Probable? Mayhap - but the whole science behind predicting environmental changes seems rather 'this or that' to me and this movie also presumes to predict political, social and economic reactions. However, and this point remains valid: there is a problem now, and while we sit around like Trojans looking at the horse's ass, the earth is preparing for battle. May the best planet win :)
Sunday, October 4, 2009
Shards
My flatmate works in a bar, and from previous experience of hanging around those places I've noticed that every bartender, no matter how experienced, has dropped glasses in their record. Whatever the reason - off day, sick, distraction - the glass smashes, get's swept up, and the beer pours into a fresh one. Now if life is the bar, the hustle and bustle, then every society has it's smashed glasses. We speak of people being 'broken', fragile, transparent, clear - all these references to glass. In most bars when then glass breaks it ends up as shards in the trash, but sometimes you walk into a place that surprises you.

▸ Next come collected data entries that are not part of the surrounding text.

Lemma removeEventHandler_removes_the_entry_witness :
  handlersOf (eventHandlers (self with_two_listeners)) "ev"
  = [] ++ {| id := "a1"; handler := "listener" |}
          :: [{| id := "b2"; handler := "other" |}]
  /\ ("a1" ∉ (id <$> [] ++ [{| id := "b2"; handler := "other" |}]))
  /\ handlersOf
       (eventHandlers
          (self (fst (removeEventHandler "ev" "a1" with_two_listeners))))
       "ev"
     = [] ++ [{| id := "b2"; handler := "other" |}].
Proof.
  assert (Hother : "a1" ∉ (id <$> [] ++ [{| id := "b2"; handler := "other" |}])).
  { cbn. intros Hin. apply list_elem_of_singleton in Hin. discriminate Hin. }
  split; [reflexivity |]. split; [exact Hother |].
  destruct (removeEventHandler_removes_the_entry "ev" "a1" with_two_listeners)
    as (_ & _ & _ & Hexact & _).
  apply (Hexact [] {| id := "a1"; handler := "listener" |}
           [{| id := "b2"; handler := "other" |}]);
    [reflexivity | reflexivity | exact Hother].
Defined.

Lemma request_first_entry_read_witness :
  handlersOf (methodHandlers (self lenient)) "m" = []
  /\ request_strict None (self lenient) = false
  /\ snd (request (R := unit) "m" JsUndefined None None lenient)
     = Throw TypeError.
Proof.
  split; [reflexivity |]. split; [reflexivity |].
  apply (proj1 (request_first_entry_read "m" JsUndefined None None lenient));
    reflexivity.
Defined.

(** * The further properties on the sample program *)

Lemma reachable_ids_distinct_witness :
  reachable sampleIds with_two_listeners
  /\ unique_ids (eventHandlers (self with_two_listeners))
  /\ unique_ids (methodHandlers (self with_two_listeners)).
Proof.
  assert (Hreach : reachable sampleIds with_two_listeners).
  { do 2 apply reachable_perform. apply reachable_new. }
  split; [exact Hreach |].
  apply (reachable_ids_distinct sampleIds with_two_listeners Hreach).
Defined.

Lemma onRequest_then_request_witness :
  handlersOf (methodHandlers (self fresh)) "m" = []
  /\ snd (onRequest sampleIds 1 "m"
            (PromiseMethod (fun _ => Fulfilled (JsString "first"))) fresh)
     = Normal "a1"
  /\ snd (request (R := unit) "m" JsNull None None
            (fst (onRequest sampleIds 1 "m"
                    (PromiseMethod (fun _ => Fulfilled (JsString "first")))
                    fresh)))
     = Normal (ReturnedPromise (Fulfilled (JsString "first"))).
Proof.
  split; [reflexivity |].
  destruct (onRequest_then_request sampleIds "m"
              (fun _ => Fulfilled (JsString "first")) 0 fresh eq_refl)
    as (Hid & _ & _ & Hpromise & _).
  split; [exact Hid | exact (Hpromise JsNull None)].
Defined.


Lemma emit_schedules_listeners_witness :
  eventHandlers (self with_two_listeners) !! "ev"
  = Some [{| id := "a1"; handler := "listener" |};
          {| id := "b2"; handler := "other" |}]
  /\ emit "ev" (JsString "hello") None with_two_listeners
     = (queued with_two_listeners
          [{| task_handler := "listener"; task_payload := JsString "hello" |};
           {| task_handler := "other"; task_payload := JsString "hello" |}],
        Normal tt).
Proof.
  split; [reflexivity |].
  apply (emit_schedules_listeners "ev" (JsString "hello") None
           {| id := "a1"; handler := "listener" |}
           [{| id := "b2"; handler := "other" |}] with_two_listeners eq_refl).
Defined.


Lemma onEvent_then_removeEventHandler_witness :
  (0 <? length (handlersOf (eventHandlers (self with_listener)) "ev"))%nat
  && or_default None
       (preventDuplicatedEventListeners (config (self with_listener)))
  = false
  /\ (sampleIds (shortidCalls with_listener + 1)
        ∉ (id <$> handlersOf (eventHandlers (self with_listener)) "ev"))
  /\ exists k,
       (k <= 1)%nat
       /\ handlersOf
            (eventHandlers
               (self (fst (removeEventHandler "ev"
                             (sampleIds (shortidCalls with_listener + k))
                             (fst (onEvent sampleIds 2 "ev" "other" None
                                     with_listener))))))
            "ev"
          = handlersOf (eventHandlers (self with_listener)) "ev".
Proof.
  assert (Hfresh : sampleIds (shortidCalls with_listener + 1)
                     ∉ (id <$> handlersOf (eventHandlers (self with_listener))
                                 "ev")).
  { cbn. intros Hin. apply list_elem_of_singleton in Hin. discriminate Hin. }
  split; [reflexivity |]. split; [exact Hfresh |].
  destruct (onEvent_then_removeEventHandler sampleIds 2 "ev" "other" None 1
              with_listener eq_refl (le_n 2) Hfresh)
    as (k & Hk & _ & Hback).
  exists k. split; [exact Hk | exact Hback].
Defined.


Lemma generateUniqueIdentifier_terminates_witness :
  (forall i j : nat, pretty i = pretty j -> i = j)
  /\ deref this_eventHandlers (self with_listener) !! "ev"
     = Some [{| id := "a1"; handler := "listener" |}]
  /\ (length [{| id := "a1"; handler := "listener" |}] < 2)%nat
  /\ exists k,
       (k <= length [{| id := "a1"; handler := "listener" |}])%nat
       /\ (pretty (shortidCalls with_listener + k)%nat
             ∉ (id <$> [{| id := "a1"; handler := "listener" |}]))
       /\ (generateUniqueIdentifier pretty 2 this_eventHandlers "ev"
             with_listener
           = (drawn with_listener (S k),
              Normal (pretty (shortidCalls with_listener + k)%nat))).
Proof.
  assert (Hinj : forall i j : nat, pretty i = pretty j -> i = j)
    by (intros i j; apply (inj pretty)).
  split; [exact Hinj |]. split; [reflexivity |]. split; [cbn; lia |].
  apply (generateUniqueIdentifier_terminates pretty this_eventHandlers "ev"
           [{| id := "a1"; handler := "listener" |}] 2 with_listener Hinj
           eq_refl).
  cbn. lia.
Defined.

Sometimes you end up in a place where the shards get melted down, or glued back together, or fused in some other way to make something new. They hang down like crazy lamps around the candlelight, glow with strange colors through the tabletop mosaic, scatter the wall in a mirror of art. Sometimes you end up in a place like Christiania, where the shards aren't broken glass, they're just shards. Instead of fractions of a whole, they become new&different wholes. A guy came up to me today when I was drawing in Manesfiskern (Moonfisher cafe) vaguely intoxicated and wanting a drag. We got chatting (well mainly he sat there smoking and gesturing, that joint disappeared fast) and he told me about crossing India on motorcycle to catalog Tsunami victims. I have no idea what the guy went through - though if his stories offer any glimpse it was intense - but it left him crying, drunk and ranting about changing the world under the noon sun in Christiania. He'd had a job, normal life, and then woken up one day and looked at the world until dead Indian eyes looked back; it probably almost or did 'break' him. But in this place, this guy can at least get it out, talk to strangers, tourists (maybe they'll learn something), whoever he needs to tell his shit to, to deal with it.

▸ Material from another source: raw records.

(** X19: a post is shown in the feed preview iff it was loaded, is not
    [posted], matches the workspace selector, and either is the post of
    the selected account or, with the account selector at ["all"], names
    a loaded account of the selected workspace and platform. So a posted
    post, and with ["all"] a post that names no account, is never
    shown. *)
Theorem feed_posts_iff (allPosts : list FeedPost.t)
    (allAccounts : list SocialAccount.t)
    (selectedWorkspace selectedPlatform selectedAccount : string)
    (q : FeedPost.t) :
  q ∈ FeedPreview.posts allPosts selectedWorkspace selectedAccount
        (FeedPreview.filteredAccounts allAccounts
           selectedWorkspace selectedPlatform)
  ↔ q ∈ allPosts
    ∧ FeedPost.status q ≠ "posted"
    ∧ (selectedWorkspace = "all" ∨ FeedPost.workspace_id q = selectedWorkspace)
    ∧ (selectedAccount ≠ "all"
       → FeedPost.social_account_id q = Some selectedAccount)
    ∧ (selectedAccount = "all" →
       ∃ s acc, FeedPost.social_account_id q = Some s ∧ s ≠ ""
                ∧ acc ∈ allAccounts ∧ SocialAccount.id acc = s
                ∧ (selectedWorkspace = "all"
                   ∨ SocialAccount.workspace_id acc = selectedWorkspace)
                ∧ SocialAccount.platform acc = Some selectedPlatform).
Proof.
  rewrite feed_posts_as_sort, array_sort_Permutation.
  rewrite elem_of_array_filter, feed_keeps_true.
  split.
  - intros (Hin & Hst & Hw & Hsel & Hall). split_and!; auto.
    intros Ha. destruct (Hall Ha) as (s & acc & Hs & Hne & Hacc & Hid).
    apply feed_filteredAccounts_iff in Hacc as (? & ? & ?). eauto 10.
  - intros (Hin & Hst & Hw & Hsel & Hall). split_and!; auto.
    intros Ha.
    destruct (Hall Ha) as (s & acc & Hs & Hne & Hacc & Hid & Hws & Hpl).
    exists s, acc. split_and!; auto. by apply feed_filteredAccounts_iff.
Qed.

(** X20: when the loaded posts come in the order the feed preview sorts
    by, the sort moves nothing: the posts shown are the kept rows in
    their loaded order, a subsequence of the loaded posts. *)
Theorem feed_posts_keep_loaded_order (allPosts : list FeedPost.t)
    (selectedWorkspace selectedAccount : string)
    (filteredAccounts : list SocialAccount.t) :
  StronglySorted
    (λ a b, (FeedPreview.order_or_zero a ≤ FeedPreview.order_or_zero b)%Z)
    allPosts →
  FeedPreview.posts allPosts selectedWorkspace selectedAccount filteredAccounts
  = Calendar.array_filter
      (feed_keeps selectedWorkspace selectedAccount filteredAccounts) allPosts
  ∧ FeedPreview.posts allPosts selectedWorkspace selectedAccount filteredAccounts
    `sublist_of` allPosts.
Proof.
  intros Hsorted. rewrite feed_posts_as_sort.
  rewrite array_sort_sorted_id by by apply array_filter_sorted.
  split; [reflexivity | apply array_filter_sublist].
Qed.

Lemma feed_posts_keep_loaded_order_witness :
  StronglySorted
    (λ a b, (FeedPreview.order_or_zero a ≤ FeedPreview.order_or_zero b)%Z)
    feed_rows_by_order
  ∧ FeedPreview.posts feed_rows_by_order "all" "all" [account_a1]
    = [feed_post "f3" (Some "a1") "scheduled" None;
       feed_post "f1" (Some "a1") "scheduled" (Some 2%Z);
       feed_post "f2" (Some "a1") "draft" (Some 2%Z)].
Proof.
  assert (Hs : StronglySorted
                 (λ a b, (FeedPreview.order_or_zero a
                          ≤ FeedPreview.order_or_zero b)%Z)
                 feed_rows_by_order).
  { unfold feed_rows_by_order.
    repeat first [apply SSorted_nil | apply SSorted_cons
                 | apply Forall_nil_2 | apply Forall_cons_2];
      unfold FeedPreview.order_or_zero; simpl; lia. }
  split; [exact Hs |].
  exact (proj1 (feed_posts_keep_loaded_order feed_rows_by_order "all" "all"
                  [account_a1] Hs)).
Defined.

(** ** The team page *)

Lemma managed_workspace_iff (members : list Membership.t) (userId w : string) :
  Calendar.has
    (Calendar.new_Set
       (map Membership.workspace_id
          (Calendar.array_filter
             (λ m, (Membership.user_id m === userId)
                   && (Membership.role m === "account_manager"))
             members))) w = true
  ↔ ∃ m, m ∈ members ∧ Membership.user_id m = userId
         ∧ Membership.role m = "account_manager"
         ∧ Membership.workspace_id m = w.
Proof.
  rewrite has_new_Set. split.
  - intros Hin. apply list_elem_of_In, in_map_iff in Hin as (m & Hw & Hin).
    apply list_elem_of_In, elem_of_array_filter in Hin as [Hin Hm].
    apply andb_true_iff in Hm as [Hu Hr]. apply str_eq_true in Hu, Hr. eauto.
  - intros (m & Hin & Hu & Hr & <-). apply list_elem_of_In, in_map.
    apply list_elem_of_In, elem_of_array_filter. split; [done |].
    apply andb_true_iff. by rewrite !str_eq_true.
Qed.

I don't call that a broken shard in the trash, I call that a piece putting itself together. I've seen many a classmate in Canada exposed to many a smaller pressure bury themselves in drugs, sex, gambling, food. All manner of escapes that buried the problem far deeper than this guy could shove his, and cope far worse, while still being considered whole glasses. But being a whole glass, just to stand empty or hold a cup of toxic juice, might be more 'broken' than hanging out as a piece of lamp. We've all got our passions, histories, little niche in life. Some tend the bar, some sing, some hit on the ladies, some avoid the creeps, some dance, some drink, some read, some dream, and some sweep up the broken bits and take them home. This place is teaching me things about judging people. Oh, and by the way Jinx, want to know what that guy did before he left for India? He was a ballet dancer at the academy in Denmark. Little shard twirled like a spinning top, just goes to show.
Coffee's getting cold, the thing's I do to express myself online Jinx, so peace out.